Random_Forest_pyspark.py

 
 
# ------------------------------------------------------------------------------
# Step 1:
# Creating an Pyspark dataframe from a hive table
# Importing the train data, the test data and the scoring data
# ------------------------------------------------------------------------------
 
data_train = sqlContext.sql("SELECT * FROM my_db.Sample_50pct_train")
data_test = sqlContext.sql("SELECT * FROM my_db.Sample_50pct_test")

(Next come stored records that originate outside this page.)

(** A number between two literals. *)
Lemma scan_wrapped pre base upper fuel c post n s :
  2 <= base <= 16 -> (1 <= fuel)%nat -> 0 <= n < base ^ Z.of_nat fuel ->
  digit_value base upper c = None ->
  scan [Lit pre; Num base upper; Lit (String c post)] s = Some [n] <->
    s = pre +:+ digits_text base fuel upper n +:+ String c post.
Proof.
  intros Hb Hf Hn Hc. unfold scan. rewrite scan_lit. setoid_rewrite (scan_num base upper fuel n);
    [|done|done|done|intros ?; by apply no_digit_lit].
  setoid_rewrite scan_lit. setoid_rewrite scan_end. split.
  - intros (r1 & Hs & r2 & -> & r3 & -> & -> & _). apply list_ascii_of_string_inj.
    by rewrite Hs, !list_ascii_of_string_app, app_nil_r.
  - intros ->. eexists. rewrite list_ascii_of_string_app. split; [done|]. eexists.
    rewrite list_ascii_of_string_app. split; [done|]. exists []. by rewrite app_nil_r.
Qed.

(** Two numbers, each after a literal. *)
Lemma scan_pair pre c mid fuel n n' s :
  (1 <= fuel)%nat -> 0 <= n < 16 ^ Z.of_nat fuel -> 0 <= n' < 16 ^ Z.of_nat fuel ->
  digit_value 16 false c = None ->
  scan [Lit pre; Num 16 false; Lit (String c mid); Num 16 false] s = Some [n; n'] <->
    s = pre +:+ digits_text 16 fuel false n +:+ String c mid +:+ digits_text 16 fuel false n'.
Proof.
  intros Hf Hn Hn' Hc. unfold scan. rewrite scan_lit. setoid_rewrite (scan_num 16 false fuel n);
    [|lia|done|done|intros ?; by apply no_digit_lit].
  setoid_rewrite scan_lit. setoid_rewrite (scan_num 16 false fuel n');
    [|lia|done|done|intros ?; apply no_digit_end].
  setoid_rewrite scan_end. split.
  - intros (r1 & Hs & r2 & -> & r3 & -> & r4 & -> & -> & _). apply list_ascii_of_string_inj.
    by rewrite Hs, !list_ascii_of_string_app, app_nil_r.
  - intros ->. eexists. rewrite list_ascii_of_string_app. split; [done|]. eexists.
    rewrite list_ascii_of_string_app. split; [done|]. eexists.
    rewrite list_ascii_of_string_app. split; [done|]. exists []. by rewrite app_nil_r.
Qed.

(** The printed text is, by computation, the literal parts with the digits. *)
Local Ltac reads_as lem := rewrite lem; [reflexivity|first [done|lia]..].

(** C39. The text of ports, system registers and their ranges, against a strict
    reader that is written without the printer: a string is read as the
    number [p] after [Port(0x] in lower case hexadecimal, with [)] and nothing
    else after it, exactly when it is what the port [p] prints as with
    [{:x}]; likewise in upper case with [{:X}] and in decimal, without [0x],
    with [{:?}]; the same for all 64-bit system register addresses; and ranges
    print as their two bounds in hexadecimal with [..=] between them.  So the
    label, the base, the case, the prefix and the absence of leading zeros are
    all determined, and every text is read back to the numbers it stands
    for. *)
Theorem device_text_roundtrip :
  (forall p s, 0 <= p < 2 ^ 16 ->
     (scan [Lit "Port(0x"; Num 16 false; Lit ")"] s = Some [p] <-> s = Port_LowerHex (Port_new p)) /\
     (scan [Lit "Port(0x"; Num 16 true; Lit ")"] s = Some [p] <-> s = Port_UpperHex (Port_new p)) /\
     (scan [Lit "Port("; Num 10 false; Lit ")"] s = Some [p] <-> s = Port_Debug (Port_new p))) /\
  (forall a s, 0 <= a < 2 ^ 64 ->
     (scan [Lit "SysRegAddr(0x"; Num 16 false; Lit ")"] s = Some [a] <->
        s = SysRegAddr_LowerHex (SysRegAddr_new a)) /\
     (scan [Lit "SysRegAddr(0x"; Num 16 true; Lit ")"] s = Some [a] <->
        s = SysRegAddr_UpperHex (SysRegAddr_new a)) /\
     (scan [Lit "SysRegAddr("; Num 10 false; Lit ")"] s = Some [a] <->
        s = SysRegAddr_Debug (SysRegAddr_new a))) /\
  (forall p q s, 0 <= p < 2 ^ 16 -> 0 <= q < 2 ^ 16 ->
     (scan [Lit "0x"; Num 16 false; Lit "..=0x"; Num 16 false] s = Some [p; q] <->
        s = PortRange_LowerHex (PortRange_new (Port_new p) (Port_new q)))) /\
  (forall a b s, 0 <= a < 2 ^ 64 -> 0 <= b < 2 ^ 64 ->
     (scan [Lit "0x"; Num 16 false; Lit "..=0x"; Num 16 false] s = Some [a; b] <->
        s = SysRegAddrRange_LowerHex (SysRegAddrRange_new (SysRegAddr_new a) (SysRegAddr_new b)))).
Proof.
  split; [|split; [|split]].
  - intros p s Hp. split; [|split].
    + reads_as (scan_wrapped "Port(0x" 16 false 16).
    + reads_as (scan_wrapped "Port(0x" 16 true 16).
    + reads_as (scan_wrapped "Port(" 10 false 20).
  - intros a s Ha. split; [|split].
    + reads_as (scan_wrapped "SysRegAddr(0x" 16 false 16).
    + reads_as (scan_wrapped "SysRegAddr(0x" 16 true 16).
    + reads_as (scan_wrapped "SysRegAddr(" 10 false 20).
  - intros p q s Hp Hq. reads_as (scan_pair "0x" "." ".=0x" 16).
  - intros a b s Ha Hb. reads_as (scan_pair "0x" "." ".=0x" 16).
Qed.

Lemma device_text_roundtrip_witness :
  scan [Lit "Port(0x"; Num 16 false; Lit ")"] "Port(0x3f8)" = Some [0x3f8] /\
  scan [Lit "0x"; Num 16 false; Lit "..=0x"; Num 16 false] "0x3f8..=0x3ff" = Some [0x3f8; 0x3ff].
Proof.
  destruct device_text_roundtrip as (Hp & _ & Hr & _). split.
  - apply (Hp 0x3f8); [lia|reflexivity].
  - apply (Hr 0x3f8 0x3ff); [lia|lia|reflexivity].
Defined.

data_score = sqlContext.sql("SELECT * FROM my_db.Sample_scoring")
 
 
# ------------------------------------------------------------------------------
# Type of object
# ------------------------------------------------------------------------------
type(data_train)
# <class 'pyspark.sql.dataframe.DataFrame'>
 
 
# ------------------------------------------------------------------------------
# Step 2:
# Converting to a pyspark RDD from pyspark Dataframe
# ------------------------------------------------------------------------------
 
data_train_rdd = data_train.rdd
data_test_rdd = data_test.rdd
data_score_rdd = data_score.rdd
type(data_train_rdd)
#<class 'pyspark.rdd.RDD'>
 
 
 
 
# ------------------------------------------------------------------------------
# Step 3:
# Importing libraries for converting the data frame to a dense vector
# We need to convert this Data Frame to an RDD of LabeledPoint.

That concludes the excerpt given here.